Однако Лаврушка уходить не спешил и, переминаясь с ноги на ногу, просительно посматривал на княжича.
– Ну, чего еще хочешь?– приветливо спросил Василий.
– Дозволь, пресветлый кияжич, послужить тебе! Повели взять меня в твою дружину. Живота не жалеючи буду за тебя биться с кем укажешь. Конь у меня есть теперь ладный, с седлом и со всею справой.
– А семья твоя что скажет? Аль у вас и без тебя работников достает?
*В о й – воин, ратник.
– Никого у меня нету, княжич, с малых годов сирота я, у чужих людей возрос.
– Ладно,– с минуту подумав и оценивая парня взглядом Василий.– Коли так, оставайся, мне ратные люди нужны. Токмо не мысли, что будешь ты биться за меня либо князя, родителя моего.
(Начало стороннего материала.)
(** Interleaving the tasks step by step changes nothing: the states the TCP
    server of Server.v reaches, in which every task runs in one step, are exactly
    what can be observed of the states reached when accepting a connection,
    dialling for it and every poll of either direction of every relay are steps
    of their own that interleave in any order. *)
Theorem interleaving_refines n sv :
  server_reachable listener acceptor handler n sv <->
  exists fs, fine_reachable listener acceptor handler n fs /\ observe fs = sv.
Proof.
  split.
  - intros Hr. destruct (fine_complete n sv Hr) as (fs & ? & ? & _). eauto.
  - intros (fs & Hr & <-). by apply fine_refines.
Qed.
End Tasks.

(** ** What the relays of a server carry *)

Section DirectServer.
Context {File ServerConfig ClientConfig RootCertStore ServerName : Type}.
Context `{TokioCopyLawful}.
Context {N L T TS TC BC BO U G Ch S QC Q : Type}.
#[local] Abbreviation Std := (StandardTcpStream T TS TC).
Context `{FileSystem File} `{Rustls File ServerConfig ClientConfig RootCertStore} `{Sha224Lawful}.
Context `{Listener N L T} `{Resolver}.
Context `{TlsAccept ServerConfig T TS} `{!Net N T U} `{!TlsConnect ClientConfig ServerName T TC}.
Context `{!Buffers Std BC} `{!Buffers Std BO}.
Context `{AsyncReadExt T} `{!ByteSource T} `{!AsyncWrite T} `{!AsyncWriteExt T} `{!ByteSink T} `{!ByteDuplex T}.
Context `{ByteDuplex TS} `{ByteDuplex TC}.
Context `{!AsyncReadExt Std} `{!AsyncWriteExt Std}.
Context `{AsyncReadExt BC} `{!AsyncWrite BC} `{!AsyncWriteExt BC}.
Context `{AsyncReadExt BO} `{!AsyncWrite BO} `{!AsyncWriteExt BO}.
Context `{AsyncReadExt Q} `{!AsyncWrite Q} `{!AsyncWriteExt Q}.
Context `{UdpSocket U} `{Sender Ch Hunk} `{StreamExt S (Hunk + Status)}.
Context `{!AsyncReadExt (GrpcDataReaderStream S)}.
Context `{GrpcClient N G Ch S} `{QuicClient N QC Q}.
#[local] Abbreviation Acceptor := (TcpAcceptor ServerConfig).
#[local] Abbreviation Handler := (TcpHandler ClientConfig ServerName).
#[local] Abbreviation reachable := (fine_reachable (N:=N) (L:=L) (T:=T) (TS:=TS) (TC:=TC)
  (BC:=BC) (BO:=BO) (U:=U) (Ch:=Ch) (S:=S) (Q:=Q)).

(** What a direct handler opens for a Trojan CONNECT or BIND. *)
Lemma dispatch_direct_tcp (handler : Handler) (s : Std) request sched n n' h :
  th_mode handler = OutboundDIRECT -> proxy_protocol request = TROJAN ->
  transport_protocol request = TransportTCP ->
  dispatch (BC:=BC) (BO:=BO) (Ch:=Ch) (S:=S) (Q:=Q) handler s request sched n = (n', Ok h) ->
  exists addr (d : T), IpAddrPort_into (addr_port request) = Ok addr /\
    tcp_connect addr n = (n', Ok d) /\ h = DirectTcp (run_select copy_up copy_down sched s d).
Proof.
  intros Hm Hp Ht. unfold dispatch, handle_direct_stream. rewrite Hm, Hp, Ht. intros E.
  apply io_bind_ok_inv in E as (n1 & addr & Ea & E). unfold io_lift in Ea. injection Ea as <- Ea.
  apply io_bind_ok_inv in E as (n2 & d & Ed & E). injection E as <- <-.
  exists addr, d. split_and!; [done| |done]. unfold or_err, io_map_err in Ed.
  destruct (tcp_connect addr n) as [n3 [d0|e|p|]]; by simplify_eq.
Qed.

(** C11: what every relay of a TCP server carries, at every moment of every
    interleaving.  Let the server be configured for Trojan with a password and for
    direct connections, and let accepts, dials and single polls of the relays of
    all its connections interleave in any order.  Whenever a connection is being
    relayed for a request over TCP, its application stream (inside TLS if TLS is in
    use) began with the hexadecimal SHA-224 of the password and with exactly that
    request; the other end was dialled at the address of the request; and so far
    the other end has got a prefix of exactly the bytes behind the request, and the
    client a prefix of what the other end sent, each of them all of it if the
    relay ended at the end of that stream. *)
Theorem server_relays_prefixes inbound cell password (acceptor : Acceptor) (handler : Handler)
    listener n fs t request r :
  in_protocol inbound = TROJAN -> in_secret inbound = Some password ->
  TcpAcceptor_init inbound None = (cell, Ok acceptor) -> th_mode handler = OutboundDIRECT ->
  (forall s : Std, spoken_on acceptor t s -> both_inv s) ->
  (forall addr m m' (d : T), tcp_connect addr m = (m', Ok d) -> both_inv d) ->
  reachable listener acceptor handler n fs ->
  (t, Relayed request r) ∈ fs_tasks fs -> transport_protocol request = TransportTCP ->
  exists (s s' : Std) sep1 sep2 rest addr m m' (d : T) q,
    spoken_on acceptor t s /\
    data (view s) = wire_header (hex_encode (digest (as_bytes password))) sep1 (command request)
      (ip (addr_port request)) (port (addr_port request)) sep2 ++ rest /\
    IpAddrPort_into (addr_port request) = Ok addr /\ tcp_connect addr m = (m', Ok d) /\
    r = RDirectTcp q /\ view s' = mkSource rest (fin (view s)) /\ written s' = written s /\
    relayed s' d (relaying_session q).
Proof.
  intros Hp Hs Ei Hm Hon Hnet Hr Hin Htr.
  destruct (TcpAcceptor_init_inv _ _ _ Ei) as (_ & _ & Hpr & Hsec & _). rewrite Hp, Hs in *.
  destruct (fine_tracked _ _ _ _ _ Hr) as (h & _ & _ & _ & Ht).
  apply list_elem_of_lookup in Hin as [i Hi].
  destruct (Forall2_lookup_l _ _ _ _ _ Ht Hi) as ([t' [[n0 sched]|]] & _ & [Heq Htrk]); [|done].
  simpl in Heq, Htrk; subst t'. destruct Htrk as (s1 & n1 & h0 & Ea & Ed & ->).
  destruct (tcp_accept_trojan acceptor t (Some s1) request Hpr Ea) as (s & s2 & Hsp & [= <-] & Eacc).
  pose proof (Hon _ Hsp) as Hsi.
  destruct (accept_wire _ _ _ _ (proj1 Hsi) Eacc) as (Hf & Hpp & sep1 & sep2 & Hd).
  destruct (quiet_accept _ _ _ _ Hsi Eacc) as (Hs1 & Hw1 & _).
  destruct (dispatch_direct_tcp handler s1 request [] n0 n1 h0 Hm Hpp Htr Ed) as (addr & d & Haddr & Hc & ->).
  exists s, s1, sep1, sep2, (data (view s1)), addr, n0, n1, d,
    (polled (select_poll copy_up copy_down) sched (idle s1 d)).
  split_and!; [done|by rewrite Hd, Hsec|done|done| | |done|].
  - cbn [relay_open]. by rewrite (relay_polls_path request RDirectTcp (select_poll copy_up copy_down)).
  - rewrite <- Hf. by destruct (view s1).
  - rewrite <- run_select_polled. apply run_select_relayed; [done|]. by eapply Hnet.
Qed.
End DirectServer.

(** ** Witness *)

#[local] Existing Instance demo_resolver.
#[local] Existing Instance buffered_copy.
#[local] Existing Instance buffered_copy_lawful.

#[local] Abbreviation Tcp := (Joined source Cursor).
#[local] Abbreviation OutTcp := (StandardTcpStream Tcp Tcp Tcp).

(** The client of [demo_socket] past [accept], and its relay after two polls. *)
Definition demo_past : OutTcp := Plain (demo_tcp (mkSource [x47] Eof)).
Definition demo_opened := handle_direct_stream (N:=DemoNet) (C:=OutTcp) (BC:=OutTcp) (T:=Tcp) (TS:=Tcp)
  (TC:=Tcp) (BO:=OutTcp) (U:=UdpScript) (Ch:=ChannelScript) (S:=HunkScript) (Q:=Tcp)
  demo_trojan_request demo_past [] demo_network.
Definition demo_relay := match demo_opened.2 with
  | Ok h => relay_polls demo_trojan_request [true; false] (relay_open h)
  | _ => RProxyTcp (idle demo_past demo_past)
  end.
(* ===== verification/Startup.v ===== *)
(** * From the configuration file to the servers: src/main.rs, and the [start]
    functions of src/proxy/grpc/server.rs and src/proxy/quic/server.rs

    [main] reads the configuration and starts the server its mode names.  The
    TCP server's [start] is in Server.v; here are the other two: the gRPC server
    up to the calls it serves, the QUIC server with the tasks of its connections,
    both as transition systems.  tonic's server and quinn's endpoint are classes. *)

From Stdlib Require Import ZArith Lia.
From Stdlib Require Import Strings.Byte Strings.String.
From stdpp Require Import base list strings numbers relations.
From S2P Require Import Prelude AsyncIo Conn Cursor Relay Select Pumps Common.
From S2P Require Import Trojan Socks5 Stream GrpcStream Packet Config TcpAcceptor.
From S2P Require Import TcpHandler GrpcProxy Server Interleaving.

#[local] Open Scope nat_scope.

(** [Option::unwrap] *)
Definition unwrap_option {A} (o : option A) : outcome A :=
  match o with
  | Some a => Ok a
  | None => Panic "called `Option::unwrap()` on a `None` value"
  end.

(** [(address, port).to_socket_addrs().unwrap().next()] *)
Definition first_address `{Resolver} (inbound_config : InboundConfig) : outcome (option SocketAddr) :=
  match to_socket_addrs (as_bytes (in_address inbound_config)) (in_port inbound_config) with
  | inl addrs => Ok (head addrs)
  | inr _ => Panic "called `Result::unwrap()` on an `Err` value"
  end.

(** ** grpc/server.rs *)

(** [tokio::fs::read] *)
Class FsRead := { fs_read : string -> list byte + Error }.

(** [tokio::sync::mpsc::channel]; tonic reads the other end for the response. *)
Class Mpsc (Ch Rx : Type) := { channel : nat -> Ch * Rx }.

(** tonic's server: an identity from a certificate and a key, a builder, the
    builder with TLS, and serving a service at an address until it ends. *)
Class TonicServer (N Srv Identity : Type) := {
  from_pem : list byte -> list byte -> Identity;
  builder : Srv;
  tls_config : Identity -> Srv -> Srv + Error;
  serve : Srv -> GrpcProxyService -> SocketAddr -> io N unit;
}.

(** The documented behaviour of the builder: the identity it serves under. *)
Class TonicLawful (N Srv Identity : Type) `{TonicServer N Srv Identity} := {
  secured : Srv -> option Identity;
  secured_builder : secured builder = None;
  secured_tls id srv srv' : tls_config id srv = inl srv' -> secured srv' = Some id;
}.

Section GrpcStart.
Context {N Srv Identity : Type} `{TonicServer N Srv Identity} `{FsRead} `{Resolver} `{Sha224}.

Definition grpc_address (inbound_config : InboundConfig) : outcome SocketAddr :=
  match first_address inbound_config with
  | Ok (Some addr) => Ok addr
  | Ok None => Err (mkError AddrNotAvailable "incorrect address in configuration")
  | Err e => Err e
  | Panic p => Panic p
  | Pending => Pending
  end.

Definition fs_read_outcome (path : string) : outcome (list byte) :=
  match fs_read path with inl bs => Ok bs | inr e => Err e end.

Definition grpc_identity (inbound_config : InboundConfig) : io N (option Identity) :=
  match in_tls inbound_config with
  | Some cfg =>
      let? cert := io_lift (fs_read_outcome (cert_path cfg)) in
      let? key := io_lift (fs_read_outcome (key_path cfg)) in
      io_ret (Some (from_pem cert key))
  | None => io_ret None
  end.

Definition grpc_builder (identity : option Identity) : io N Srv :=
  match identity with
  | Some cfg =>
      match tls_config cfg builder with
      | inl server => io_ret server
      | inr _ => io_panic "Failed to build GRPC server"
      end
  | None => io_ret builder
  end.

(** [start] *)
Definition grpc_start (inbound_config : InboundConfig) (_outbound_config : OutboundConfig) : io N unit :=
  let? address := io_lift (grpc_address inbound_config) in
  let? identity := grpc_identity inbound_config in
  let? server := grpc_builder identity in
  let? acceptor := io_lift (GrpcAcceptor_new inbound_config None).2 in
  let? handler := io_lift (GrpcHandler_new None).2 in
  io_map_err (fun _ => mkError Interrupted "Failed to start grpc server: ")
    (serve server (mkGrpcProxyService acceptor handler) address).
End GrpcStart.

Section GrpcCalls.
Context {N T U S Ch Rx : Type} `{Net N T U} `{AsyncReadExt T} `{!AsyncWrite T} `{!AsyncWriteExt T}.
Context `{TokioCopy}.
Context `{UdpSocket U} `{Resolver} `{Stream S (Hunk + Status)} `{Sender Ch (Hunk + Status)} `{Mpsc Ch Rx}.
Context `{!AsyncReadExt (GrpcDataReaderStream S)}.
#[local] Abbreviation Handled := (hunk_handled (T:=T) (U:=U) (S:=S) (Ch:=Ch)).

(** [GrpcProxyService::tun]: the response, and the task it spawns. *)
Definition tun (self : GrpcProxyService) (request : S) : Rx * (list bool -> io N Handled) :=
  let '(tx, rx) := channel CHANNEL_SIZE in (rx, tun_task self request tx).

(** [GrpcProxyService::tun_multi] *)
Definition tun_multi : outcome unit := Panic "not yet implemented".

(** The served calls: the network, and the calls with the result of their task
    once it has run. *)
Record grpc_server := mkGrpcServer {
  gv_net : N;
  gv_calls : list (S * option (outcome Handled));
}.

Inductive grpc_step (self : GrpcProxyService) : grpc_server -> grpc_server -> Prop :=
| grpc_call n calls request :
    grpc_step self (mkGrpcServer n calls) (mkGrpcServer n (calls ++ [(request, None)]))
| grpc_task n n' before request after sched o :
    (tun self request).2 sched n = (n', o) ->
    grpc_step self (mkGrpcServer n (before ++ (request, None) :: after))
      (mkGrpcServer n' (before ++ (request, Some o) :: after)).

Definition grpc_reachable (self : GrpcProxyService) (n : N) : grpc_server -> Prop :=
  rtc (grpc_step self) (mkGrpcServer n []).
End GrpcCalls.

(** ** quic/server.rs *)

(** quinn's server side: the endpoint, its incoming connections, the handshake
    of one, and the bidirectional streams of an established connection. *)
Class QuinnServer (ServerConfig N L C B Q : Type) := {
  endpoint_server : ServerConfig -> SocketAddr -> io N L;
  incoming_next : L -> io N (option C);
  conn_await : C -> io N B;
  bi_streams_next : B -> io N (option (Q + Error));
}.

Section QuicStart.
Context {File ServerConfig ClientConfig RootCertStore N L C B Q T U : Type}.
Context `{FileSystem File} `{Rustls File ServerConfig ClientConfig RootCertStore} `{Resolver}.
Context `{QuinnServer ServerConfig N L C B Q} `{!Net N T U} `{TokioCopy}.
Context `{AsyncReadExt T} `{!AsyncWrite T} `{!AsyncWriteExt T}.
Context `{AsyncReadExt Q} `{!AsyncWrite Q} `{!AsyncWriteExt Q}.

(** [start], in front of the accept loop. *)
Definition quic_start_setup (inbound_config : InboundConfig) (_outbound_config : OutboundConfig) : io N L :=
  let? addr := io_lift (first_address inbound_config) in
  let? address := io_lift (unwrap_option addr) in
  let? tls := io_lift (unwrap_option (in_tls inbound_config)) in
  let? crypto := io_lift (make_server_config tls) in
  let? server_crypto := io_lift (unwrap_option crypto) in
  unwrap (endpoint_server server_crypto address).

(** The task of one connection: [None] when it returns before a stream. *)
Definition quic_connection (conn : C) (sched : list bool) : io N (option (session Q T)) := fun n =>
  match conn_await conn n with
  | (n', Ok bi_streams) =>
      (let? stream := bi_streams_next bi_streams in
       match stream with
       | Some (inl client) => let? s := quic_serve client sched in io_ret (Some s)
       | Some (inr _) => io_panic "called `Result::unwrap()` on an `Err` value"
       | None => io_ret None
       end) n'
  | (n', Err _) => (n', Ok None)
  | (n', Panic p) => (n', Panic p)
  | (n', Pending) => (n', Pending)
  end.

(** The server: the network, the connections with the result of their task once
    it has run, and [Some o] once [start] has returned. *)
Record quic_server := mkQuicServer {
  qv_net : N;
  qv_tasks : list (C * option (outcome (option (session Q T))));
  qv_returned : option (outcome unit);
}.

Inductive quic_step (socket : L) : quic_server -> quic_server -> Prop :=
| quic_incoming n n' tasks conn :
    incoming_next socket n = (n', Ok (Some conn)) ->
    quic_step socket (mkQuicServer n tasks None) (mkQuicServer n' (tasks ++ [(conn, None)]) None)
| quic_closed n n' tasks :
    incoming_next socket n = (n', Ok None) ->
    quic_step socket (mkQuicServer n tasks None) (mkQuicServer n' tasks (Some (Ok tt)))
| quic_task n n' before conn after sched o returned :
    quic_connection conn sched n = (n', o) ->
    quic_step socket (mkQuicServer n (before ++ (conn, None) :: after) returned)
      (mkQuicServer n' (before ++ (conn, Some o) :: after) returned).

Definition quic_reachable (socket : L) (n : N) : quic_server -> Prop :=
  rtc (quic_step socket) (mkQuicServer n [] None).
End QuicStart.
(** * The calculator engine of [generated_project/script.js]

    A shallow embedding of the [Calculator] class: its three fields, the
    display element it writes to, and its eight methods, as functions from
    state to state; and of the click and keydown listeners that call
    them.  JavaScript numbers are the kernel's binary64 floats; the host
    functions the class calls ([parseFloat], [parseInt],
    [Number.prototype.toString], the [String] methods) are modelled after
    ECMA-262. *)

From Stdlib Require Import ZArith Bool List Ascii String Lia Floats.
Import ListNotations.

Local Open Scope string_scope.
Local Open Scope Z_scope.

(* ================================================================= *)
(** ** JavaScript strings *)

(** [String.prototype.startsWith] *)
Fixpoint startsWith (s pre : string) {struct pre} : bool :=
  match pre, s with
  | EmptyString, _ => true
  | String _ _, EmptyString => false
  | String a pre', String b s' => Ascii.eqb a b && startsWith s' pre'
  end.

(** [String.prototype.includes] *)
Fixpoint includes (s sub : string) : bool :=
  startsWith s sub ||
  match s with
  | EmptyString => false
  | String _ s' => includes s' sub
  end.

(** [s.substring(1)] *)
Definition substring1 (s : string) : string :=
  match s with
  | EmptyString => EmptyString
  | String _ s' => s'
  end.
Lemma nleb_nmax_inv x y z : nleb (nmax x y) z = true -> nleb x z = true /\ nleb y z = true.
Proof. num_solve. Qed.

Lemma nleb_nmin_inv x y z : nleb z (nmin x y) = true -> nleb z x = true /\ nleb z y = true.
Proof. num_solve. Qed.

Lemma nleb_nmax_l x y : nleb x (nmax x y) = true.
Proof. num_solve. Qed.

Lemma nleb_nmin_l x y : nleb (nmin x y) x = true.
Proof. num_solve. Qed.

Lemma within_start_max E e a b :
  nltb a b = true -> nleb e a = true -> nleb E a = true -> within E e a b.
Proof. num_solve. Qed.

Lemma within_start_min E e a b :
  nltb a b = true -> nleb b e = true -> nleb b E = true -> within E e a b.
Proof. num_solve. Qed.

(** A maximizing node, cut-off taken: the child whose score reaches [b]
    already decides on which side of the window the node's value lies. *)
Lemma max_cut a b e v w1 V :
  nltb a b = true -> nleb e a = true -> within v w1 a b ->
  nleb b (nmax a w1) = true -> nleb v V = true ->
  within V (nmax e w1) a b.
Proof. num_solve. Qed.

(** A maximizing node, no cut-off: the loop goes on in a window that is
    still open, with accumulators that are still below it. *)
Lemma max_go a b e E v w1 :
  nltb a b = true -> nleb e a = true -> nleb E a = true -> within v w1 a b ->
  nleb b (nmax a w1) = false ->
  nltb (nmax a w1) b = true /\
  nleb (nmax e w1) (nmax a w1) = true /\
  nleb (nmax E v) (nmax a w1) = true.
Proof. num_solve. Qed.

Lemma max_back a b v w1 V w :
  nltb a b = true -> within v w1 a b -> nleb b (nmax a w1) = false ->
  within V w (nmax a w1) b -> nleb w1 w = true -> nleb v V = true ->
  within V w a b.
Proof. num_solve. Qed.

Lemma min_cut a b e v w1 V :
  nltb a b = true -> nleb b e = true -> within v w1 a b ->
  nleb (nmin b w1) a = true -> nleb V v = true ->
  within V (nmin e w1) a b.
Proof. num_solve. Qed.

Lemma min_go a b e E v w1 :
  nltb a b = true -> nleb b e = true -> nleb b E = true -> within v w1 a b ->
  nleb (nmin b w1) a = false ->
  nltb a (nmin b w1) = true /\
  nleb (nmin b w1) (nmin e w1) = true /\
  nleb (nmin b w1) (nmin E v) = true.
Proof. num_solve. Qed.

Lemma min_back a b v w1 V w :
  nltb a b = true -> within v w1 a b -> nleb (nmin b w1) a = false ->
  within V w a (nmin b w1) -> nleb w w1 = true -> nleb V v = true ->
  within V w a b.
Proof. num_solve. Qed.

Section Pruning.

Variable childF : Board -> result Num.
Variable childP : Board -> Num -> Num -> result Num.
Variable board : Board.

Lemma maxLoopFull_grows moves E :
  (forall m, In m moves -> agrees childF childP board m) ->
  exists V, maxLoopFull childF board moves E = Ok V /\ nleb E V = true.
Proof.
  revert E. induction moves as [|m rest IH]; intros E H; cbn [maxLoopFull].
  - exists E. split; [reflexivity | num_solve].
  - destruct (H m (or_introl eq_refl)) as (nb & v & Hmk & Hf & _).
    rewrite Hmk. cbn [bind]. rewrite Hf. cbn [bind].
    destruct (IH (nmax E v)) as (V & -> & HV); [intros; apply H; now right|].
    exists V. split; [reflexivity|]. now apply nleb_nmax_inv in HV.
Qed.

Lemma minLoopFull_shrinks moves E :
  (forall m, In m moves -> agrees childF childP board m) ->
  exists V, minLoopFull childF board moves E = Ok V /\ nleb V E = true.
Proof.
  revert E. induction moves as [|m rest IH]; intros E H; cbn [minLoopFull].
  - exists E. split; [reflexivity | num_solve].
  - destruct (H m (or_introl eq_refl)) as (nb & v & Hmk & Hf & _).
    rewrite Hmk. cbn [bind]. rewrite Hf. cbn [bind].
    destruct (IH (nmin E v)) as (V & -> & HV); [intros; apply H; now right|].
    exists V. split; [reflexivity|]. now apply nleb_nmin_inv in HV.
Qed.

Lemma maxLoop_refines moves :
  (forall m, In m moves -> agrees childF childP board m) ->
  forall E e a b,
    nltb a b = true -> nleb e a = true -> nleb E a = true ->
    exists V w,
      maxLoopFull childF board moves E = Ok V /\
      maxLoop childP board moves e a b = Ok w /\
      within V w a b /\ nleb e w = true /\ nleb E V = true.
Proof.
  induction moves as [|m rest IH]; intros H E e a b Hab He HE.
  - exists E, e. split; [reflexivity|]. split; [reflexivity|].
    split; [now apply within_start_max|]. split; num_solve.
  - assert (Hrest : forall m', In m' rest -> agrees childF childP board m')
      by (intros; apply H; now right).
    destruct (H m (or_introl eq_refl)) as (nb & v & Hmk & Hf & Hp).
    destruct (Hp a b Hab) as (w1 & Hw1 & Hin).
    cbn [maxLoopFull maxLoop]. rewrite Hmk. cbn [bind]. rewrite Hf, Hw1. cbn [bind].
    destruct (nleb b (nmax a w1)) eqn:Hcut.
    + destruct (maxLoopFull_grows rest (nmax E v) Hrest) as (V & -> & HV).
      apply nleb_nmax_inv in HV. destruct HV as [HEV HvV].
      exists V, (nmax e w1). split; [reflexivity|]. split; [reflexivity|].
      split; [apply (max_cut a b e v w1 V); assumption|].
      split; [apply nleb_nmax_l | assumption].
    + destruct (max_go a b e E v w1 Hab He HE Hin Hcut) as (G1 & G2 & G3).
      destruct (IH Hrest (nmax E v) (nmax e w1) (nmax a w1) b G1 G2 G3)
        as (V & w & -> & -> & Hin' & Hew & HEV).
      apply nleb_nmax_inv in Hew, HEV. destruct Hew as [Hew Hw1w], HEV as [HEV HvV].
      exists V, w. split; [reflexivity|]. split; [reflexivity|].
      split; [apply (max_back a b v w1 V w); assumption|].
      split; assumption.
Qed.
Нам того не надобно, а вот рубежи свои мы блюдем крепко и будем биться за то, чтобы люди на землях наших могли спокойно пахать и косить и чтобы не угонял в неволю ни злой сосед, ни поганый татарин. Ну, ступай теперь с Богом!
– Спаси тя Христос, за милость твою, пресветлый княжич! А уж я послужу тебе верно,– кланяясь в землю, промолвил просиявший Лаврушка и, неловко повернувшись, направился к двери.
– Погоди, – остановил его Василий, – Сумеешь ты ночью вывести нас через лес, прямыми тропами, на след Голофеевой шайки?
– Вестимо, сумею, княжич! Они с полоном да с награбленным добром за один день на брянскую сторону нипочем не уйдут. Заночуют в лесу, и завтре мы их, как Бог свят, настигнем!